*WHAT TO WORK ON*: In the records, find each line where "apply" occurs, and copy it.

*GIVEN ENTRIES*:
------------------------------------------------

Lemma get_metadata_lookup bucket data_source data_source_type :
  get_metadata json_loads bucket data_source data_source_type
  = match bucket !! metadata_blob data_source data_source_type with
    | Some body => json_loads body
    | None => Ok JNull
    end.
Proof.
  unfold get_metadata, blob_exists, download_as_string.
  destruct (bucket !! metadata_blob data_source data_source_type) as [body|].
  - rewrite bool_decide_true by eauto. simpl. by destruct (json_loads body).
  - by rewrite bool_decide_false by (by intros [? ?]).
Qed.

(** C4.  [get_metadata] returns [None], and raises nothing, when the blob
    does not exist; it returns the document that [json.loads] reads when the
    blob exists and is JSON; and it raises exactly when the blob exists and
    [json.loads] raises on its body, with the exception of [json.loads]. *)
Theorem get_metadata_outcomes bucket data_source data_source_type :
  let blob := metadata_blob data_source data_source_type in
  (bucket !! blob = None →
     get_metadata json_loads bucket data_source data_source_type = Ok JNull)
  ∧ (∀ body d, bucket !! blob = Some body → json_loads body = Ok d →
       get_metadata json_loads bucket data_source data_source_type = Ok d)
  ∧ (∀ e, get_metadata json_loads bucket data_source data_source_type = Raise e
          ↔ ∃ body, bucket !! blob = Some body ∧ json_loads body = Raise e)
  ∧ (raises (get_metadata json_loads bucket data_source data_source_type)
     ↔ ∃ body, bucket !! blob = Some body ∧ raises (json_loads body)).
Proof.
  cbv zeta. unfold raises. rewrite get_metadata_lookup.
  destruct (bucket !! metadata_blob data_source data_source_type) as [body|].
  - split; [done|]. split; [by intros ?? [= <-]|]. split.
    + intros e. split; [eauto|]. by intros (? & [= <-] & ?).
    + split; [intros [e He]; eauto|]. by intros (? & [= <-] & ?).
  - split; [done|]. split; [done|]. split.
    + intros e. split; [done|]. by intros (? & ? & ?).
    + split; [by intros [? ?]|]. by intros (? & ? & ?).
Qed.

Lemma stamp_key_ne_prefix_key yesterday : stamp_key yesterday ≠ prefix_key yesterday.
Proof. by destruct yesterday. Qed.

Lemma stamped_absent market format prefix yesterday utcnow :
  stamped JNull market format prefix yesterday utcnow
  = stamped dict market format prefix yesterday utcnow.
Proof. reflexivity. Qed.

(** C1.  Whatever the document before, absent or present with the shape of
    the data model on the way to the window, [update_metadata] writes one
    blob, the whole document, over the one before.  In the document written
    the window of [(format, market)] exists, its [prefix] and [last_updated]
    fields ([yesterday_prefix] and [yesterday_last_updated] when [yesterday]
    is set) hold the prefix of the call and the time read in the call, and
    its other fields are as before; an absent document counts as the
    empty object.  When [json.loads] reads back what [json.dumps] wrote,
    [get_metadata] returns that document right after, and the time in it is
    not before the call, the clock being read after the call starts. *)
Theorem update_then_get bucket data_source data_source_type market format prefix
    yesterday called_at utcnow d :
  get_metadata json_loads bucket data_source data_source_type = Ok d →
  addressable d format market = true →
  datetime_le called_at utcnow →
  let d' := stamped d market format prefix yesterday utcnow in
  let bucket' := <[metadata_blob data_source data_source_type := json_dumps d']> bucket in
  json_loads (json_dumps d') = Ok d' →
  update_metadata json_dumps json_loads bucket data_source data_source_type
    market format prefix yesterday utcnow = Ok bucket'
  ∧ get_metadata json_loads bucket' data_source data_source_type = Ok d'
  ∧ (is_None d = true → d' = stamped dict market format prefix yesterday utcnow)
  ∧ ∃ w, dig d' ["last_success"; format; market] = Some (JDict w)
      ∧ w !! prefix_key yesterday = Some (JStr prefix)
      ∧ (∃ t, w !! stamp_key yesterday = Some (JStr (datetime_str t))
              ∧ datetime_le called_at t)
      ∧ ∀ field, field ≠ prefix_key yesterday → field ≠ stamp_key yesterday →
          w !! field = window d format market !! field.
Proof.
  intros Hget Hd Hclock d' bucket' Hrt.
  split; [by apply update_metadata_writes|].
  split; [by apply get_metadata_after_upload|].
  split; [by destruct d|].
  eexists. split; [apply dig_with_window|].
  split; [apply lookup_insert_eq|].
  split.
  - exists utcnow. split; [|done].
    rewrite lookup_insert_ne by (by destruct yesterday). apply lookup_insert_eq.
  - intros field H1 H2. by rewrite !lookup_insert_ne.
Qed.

------------------------------------------------

*EXERCISE OUTPUT*:
  split; [by apply update_metadata_writes|].
  split; [by apply get_metadata_after_upload|].
  eexists. split; [apply dig_with_window|].
  split; [apply lookup_insert_eq|].
    rewrite lookup_insert_ne by (by destruct yesterday). apply lookup_insert_eq.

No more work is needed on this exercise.